Start of LISTED RECORDS
(** A pure operation that may raise. *)
Definition lift {A} (r : Res A) : M A := fun w => (r, w).

Notation "x <- c ;; k" := (bind c (fun x => k))
  (at level 61, c at next level, right associativity).
Notation "c ;; k" := (bind c (fun _ => k))
  (at level 61, right associativity).

(** [for x in xs: body x]. *)
Fixpoint for_each {A} (xs : list A) (body : A -> M unit) : M unit :=
  match xs with
  | [] => ret tt
  | x :: rest => body x ;; for_each rest body
  end.

(** ** Primitive effects *)

Definition logging (lvl : level) (msg : string) : M unit :=
  fun w => (Ok tt,
    mkWorld (w_clock w) (w_token_file w) (w_net w) (w_requests w) (w_slept w)
            (w_log w ++ [(lvl, msg)]) (w_stdin w) (w_sink w) (w_written w) (self w)).

(** [int(time.time())]. *)
Definition time_now : M Z := fun w => (Ok (w_clock w), w).

(** [time.sleep(secs)]: a negative length is refused. *)
Definition sleep (secs : Z) : M unit :=
  fun w =>
    if secs <? 0 then (Exc ValueError, w)
    else (Ok tt,
      mkWorld (w_clock w + secs) (w_token_file w) (w_net w) (w_requests w)
              (w_slept w ++ [secs]) (w_log w) (w_stdin w) (w_sink w)
              (w_written w) (self w)).

(** [input(prompt)]. *)
Definition input (prompt : string) : M string :=
  fun w =>
    match w_stdin w with
    | [] => (Exc EOFError, w)
    | line :: rest =>
        (Ok line,
         mkWorld (w_clock w) (w_token_file w) (w_net w) (w_requests w) (w_slept w)
                 (w_log w) rest (w_sink w) (w_written w) (self w))
    end.

(** [requests.request(...)]: the request is sent and the network does
    what is scripted next; with nothing scripted the connection fails. *)
Definition requests_request (rq : request) : M http_response :=
  fun w =>
    let sent := w_requests w ++ [rq] in
    match w_net w with
    | [] =>
        (Exc (ConnectionError "unreachable"),
         mkWorld (w_clock w) (w_token_file w) [] sent (w_slept w)
                 (w_log w) (w_stdin w) (w_sink w) (w_written w) (self w))
    | ev :: rest =>
        let w' := mkWorld (w_clock w) (w_token_file w) rest sent (w_slept w)
                          (w_log w) (w_stdin w) (w_sink w) (w_written w) (self w) in
        match ev with
        | Respond r => (Ok r, w')
        | NetFail e => (Exc e, w')
        end
    end.

(** [response.raise_for_status()]. *)
Definition raise_for_status (r : http_response) : M unit :=
  if (400 <=? status_code r) && (status_code r <? 600)
  then raise (HTTPError (status_code r)) else ret tt.

(** [json.load] of the token file. *)
Definition read_token_file : M json :=
  fun w =>
    match w_token_file w with
    | None => (Exc FileNotFoundError, w)
    | Some tokens => (Ok tokens, w)
    end.

(** [tfile.write(json.dumps(tokens))] on the token file. *)
Definition write_token_file (tokens : json) : M unit :=
  fun w => (Ok tt,
    mkWorld (w_clock w) (Some tokens) (w_net w) (w_requests w) (w_slept w)
            (w_log w) (w_stdin w) (w_sink w) (w_written w) (self w)).

(** [write_api.write(bucket, org, batch)]; with nothing scripted the
    database accepts the batch. *)
Definition sink_write (batch : list json) : M unit :=
  fun w =>
    match w_sink w with
    | SinkFail e :: rest =>
        (Exc e,
         mkWorld (w_clock w) (w_token_file w) (w_net w) (w_requests w) (w_slept w)
                 (w_log w) (w_stdin w) rest (w_written w) (self w))
    | sk =>
        (Ok tt,
         mkWorld (w_clock w) (w_token_file w) (w_net w) (w_requests w) (w_slept w)
                 (w_log w) (w_stdin w) (tl sk) (w_written w ++ [batch]) (self w))
    end.

Definition get_self : M FitBitFetch := fun w => (Ok (self w), w).

Definition set_self (s : FitBitFetch) : M unit :=
  fun w => (Ok tt,
    mkWorld (w_clock w) (w_token_file w) (w_net w) (w_requests w) (w_slept w)
            (w_log w) (w_stdin w) (w_sink w) (w_written w) s).

(** [self.points.append(p)]. *)
Definition points_append (p : json) : M unit :=
  s <- get_self ;;
  set_self (mkSelf (points s ++ [p]) (timezone s) (end_date s) (start_date s)).

(** [self.points.clear()]. *)
Definition points_clear : M unit :=
  s <- get_self ;;
  set_self (mkSelf [] (timezone s) (end_date s) (start_date s)).

(** Reading an attribute that [__init__] has not assigned yet. *)
Definition self_timezone : M (tzinfo lib) :=
  s <- get_self ;;
  match timezone s with Some tz => ret tz | None => raise AttributeError end.

Definition self_end_date : M (datetime lib) :=
  s <- get_self ;;
  match end_date s with Some d => ret d | None => raise AttributeError end.

Definition self_start_date : M (datetime lib) :=
  s <- get_self ;;
  match start_date s with Some d => ret d | None => raise AttributeError end.

(** Reading a local variable that may not have been bound. *)
Definition local {A} (v : option A) : M A :=
  match v with Some a => ret a | None => raise UnboundLocalError end.

(** [str(e)] for the exceptions whose text is logged. *)
Definition exn_str (e : exn) : string :=
  match e with
  | ConnectionError msg => msg
  | InfluxDBError msg => msg
  | OtherError name => name
  | _ => ""
  end.

(** ** [fitbit_data_request] *)

(** What the body of the [try] leaves behind: a [return] of the
    function, or falling through to the end of the loop body. *)
Inductive flow : Type :=
| Return (v : json)
| Continue.

(** The [if]/[elif] chain on the status code. *)
Definition classify (r : http_response) : M flow :=
  if status_code r =? 200 then
    v <- lift (resp_json r) ;;
    ret (Return v)
  else if status_code r =? 429 then
    h <- lift (match header_lookup "Retry-After" (resp_headers r) with
               | Some v => Ok v | None => Exc KeyError end) ;;
    n <- lift (py_int lib (JStr h)) ;;
    let retry_after := n + 15 in
    logging WARNING ("Hit API ratelimit. Retrying in "
                     +++ py_str lib (JNum retry_after) +++ "s...") ;;
    sleep retry_after ;;
    ret Continue
  else if status_code r =? 401 then
    logging WARNING ("Unauthorized error: " +++ resp_text r) ;;
    sleep 30 ;;
    ret Continue
  else if existsb (Z.eqb (status_code r)) [500; 502; 503; 504] then
    logging WARNING ("Error " +++ py_str lib (JNum (status_code r))
                     +++ " encountered. Retrying after 120s....") ;;
    sleep 120 ;;
    ret Continue
  else
    logging ERROR ("Fitbit API request failed. Status code: "
                   +++ py_str lib (JNum (status_code r)) +++ " " +++ resp_text r) ;;
    raise_for_status r ;;
    ret (Return JNull).

(** The clause [except ConnectionError as e]; [response] is the binding
    of the local variable when the exception arrived. *)
Definition except_clause (e : exn) (response : option http_response)
  : M (flow * option http_response) :=
  match e with
  | ConnectionError _ =>
      logging ERROR ("Connection error, retrying in 30 seconds: " +++ exn_str e) ;;
      ret (Continue, response)
  | _ => raise e
  end.

(** The default headers, built when [headers] is empty. *)
Definition default_headers (get_access_token : M json) : M json :=
  tok <- get_access_token ;;
  ret (JObj [("Authorization", JStr ("Bearer " +++ py_str lib tok));
             ("Accept", JStr "application/json");
             ("Accept-Language", FITBIT_LANGUAGE cfg)]).

(** The request one attempt sends. *)
Definition the_request (endpoint : string) (headers params data : json)
    (request_type : string) : request :=
  mkRequest request_type (API_URI +++ "/" +++ lstrip_slash endpoint)
            headers params data.

(** The [try] statement of the loop body.  It yields what to do next
    and the binding of [response] it leaves. *)
Definition attempt (endpoint : string) (headers params data : json)
    (request_type : string) (response : option http_response)
  : M (flow * option http_response) :=
  sent <- try (requests_request
                 (the_request endpoint headers params data request_type)) ;;
  match sent with
  | Exc e => except_clause e response
  | Ok r =>
      out <- try (classify r) ;;
      match out with
      | Exc e => except_clause e (Some r)
      | Ok fl => ret (fl, Some r)
      end
  end.

(** The [while] loop, entered with the current values of the local
    variables [headers], [retry_attempts] and [response].  The loop runs
    at most [MAX_RETRIES] times; [fuel] only makes the recursion
    structural. *)
Fixpoint request_loop (fuel : nat) (get_access_token : M json)
    (endpoint : string) (headers params data : json) (request_type : string)
    (retry_attempts : Z) (response : option http_response) : M json :=
  if retry_attempts <? MAX_RETRIES then
    match fuel with
    | O => raise (OtherError "fuel")
    | S fuel' =>
        headers <- (if py_truthy headers then ret headers
                    else default_headers get_access_token) ;;
        after <- attempt endpoint headers params data request_type response ;;
        match fst after with
        | Return v => ret v
        | Continue =>
            sleep 30 ;;
            request_loop fuel' get_access_token endpoint headers params data
                         request_type (retry_attempts + 1) (snd after)
        end
    end
  else
    r <- local response ;;
    logging ERROR ("Retry limit exceeded for " +++ endpoint
                   +++ ". Please debug - " +++ resp_text r) ;;
    ret JNull.

(** The body of [fitbit_data_request], given the method it calls. *)
Definition fitbit_data_request_body (get_access_token : M json)
    (endpoint : string) (headers params data : json) (request_type : string)
  : M json :=
  logging DEBUG ("Requesting endpoint: " +++ endpoint) ;;
  request_loop (Z.to_nat MAX_RETRIES) get_access_token endpoint headers
               params data request_type 0 None.

(** ** [refresh_fitbit_token] and [get_access_token] *)

(** [int(time.time()) + expires_in - 300]. *)
Definition expiry_time_of (now : Z) (expires_in : json) : Res json :=
  match expires_in with
  | JNum n => Ok (JNum (now + n - 300))
  | JBool b => Ok (JNum (now + Z.b2z b - 300))
  | JFloat f =>
      match float_of_int lib now, float_of_int lib 300 with
      | Ok t, Ok m => Ok (JFloat (PrimFloat.sub (PrimFloat.add t f) m))
      | Exc e, _ => Exc e
      | _, Exc e => Exc e
      end
  | _ => Exc TypeError
  end.

(** The headers and the form of the token exchange. *)
Definition refresh_headers : json :=
  JObj [("Authorization",
         JStr ("Basic " +++ b64encode lib (py_str lib (CLIENT_ID cfg) +++ ":"
                                           +++ py_str lib (CLIENT_SECRET cfg))));
        ("Content-Type", JStr "application/x-www-form-urlencoded")].

Definition refresh_data (refresh_token : json) : json :=
  JObj [("grant_type", JStr "refresh_token"); ("refresh_token", refresh_token)].

Definition refresh_fitbit_token_body
    (fitbit_data_request : string -> json -> json -> json -> string -> M json)
    (refresh_token : json) : M (json * json) :=
  logging INFO "Attempting to refresh tokens..." ;;
  let url := "oauth2/token" in
  let headers := refresh_headers in
  let data := refresh_data refresh_token in
  json_data <- fitbit_data_request url headers (JObj []) data "post" ;;
  access_token <- lift (py_getitem json_data "access_token") ;;
  new_refresh_token <- lift (py_getitem json_data "refresh_token") ;;
  now <- time_now ;;
  expires_in <- lift (py_getitem json_data "expires_in") ;;
  expiry_time <- lift (expiry_time_of now expires_in) ;;
  let tokens := JObj [("access_token", access_token);
                      ("refresh_token", new_refresh_token);
                      ("expiry_timestamp", expiry_time)] in
  write_token_file tokens ;;
  logging INFO "Refreshed fitbit token" ;;
  ret (access_token, new_refresh_token).

(** [expiry_timestamp < int(time.time())]. *)
Definition py_lt_int (x : json) (n : Z) : Res bool :=
  match x with
  | JNum m => Ok (m <? n)
  | JBool b => Ok (Z.b2z b <? n)
  | JFloat f => Ok (float_lt_int lib f n)
  | _ => Exc TypeError
  end.

Definition get_access_token_body
    (fitbit_data_request : string -> json -> json -> json -> string -> M json)
  : M json :=
  opened <- try read_token_file ;;
  locals <- match opened with
            | Ok tokens =>
                a <- lift (py_get tokens "access_token" JNull) ;;
                r <- lift (py_get tokens "refresh_token" JNull) ;;
                e <- lift (py_get tokens "expiry_timestamp" (JNum 0)) ;;
                ret (Some a, Some r, Some e)
            | Exc FileNotFoundError =>
                line <- input "No token file found. Please enter a valid refresh token : " ;;
                ret (None, Some (JStr line), None)
            | Exc e => raise e
            end ;;
  let '(access_token, refresh_token, expiry_timestamp) := locals in
  expiry <- local expiry_timestamp ;;
  now <- time_now ;;
  expired <- lift (py_lt_int expiry now) ;;
  if expired : bool then
    rt <- local refresh_token ;;
    pair <- refresh_fitbit_token_body fitbit_data_request rt ;;
    ret (fst pair)
  else
    local access_token.

(** The methods call each other: [fitbit_data_request] calls
    [get_access_token], which calls [refresh_fitbit_token], which calls
    [fitbit_data_request].  [depth] bounds the nesting of these calls the
    way the interpreter's recursion limit does. *)
Fixpoint fitbit_data_request (depth : nat)
  : string -> json -> json -> json -> string -> M json :=
  match depth with
  | O => fun _ _ _ _ _ => raise RecursionError
  | S d =>
      fitbit_data_request_body (get_access_token_body (fitbit_data_request d))
  end.

Definition get_access_token (depth : nat) : M json :=
  get_access_token_body (fitbit_data_request depth).

Definition refresh_fitbit_token (depth : nat) (refresh_token : json)
  : M (json * json) :=
  refresh_fitbit_token_body (fitbit_data_request depth) refresh_token.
End of LISTED RECORDS
▶ [THE TASK] Each line in the data that holds the string "FitBitFetch" must be returned.

▶ [ANSWER]
Definition get_self : M FitBitFetch := fun w => (Ok (self w), w).
Definition set_self (s : FitBitFetch) : M unit :=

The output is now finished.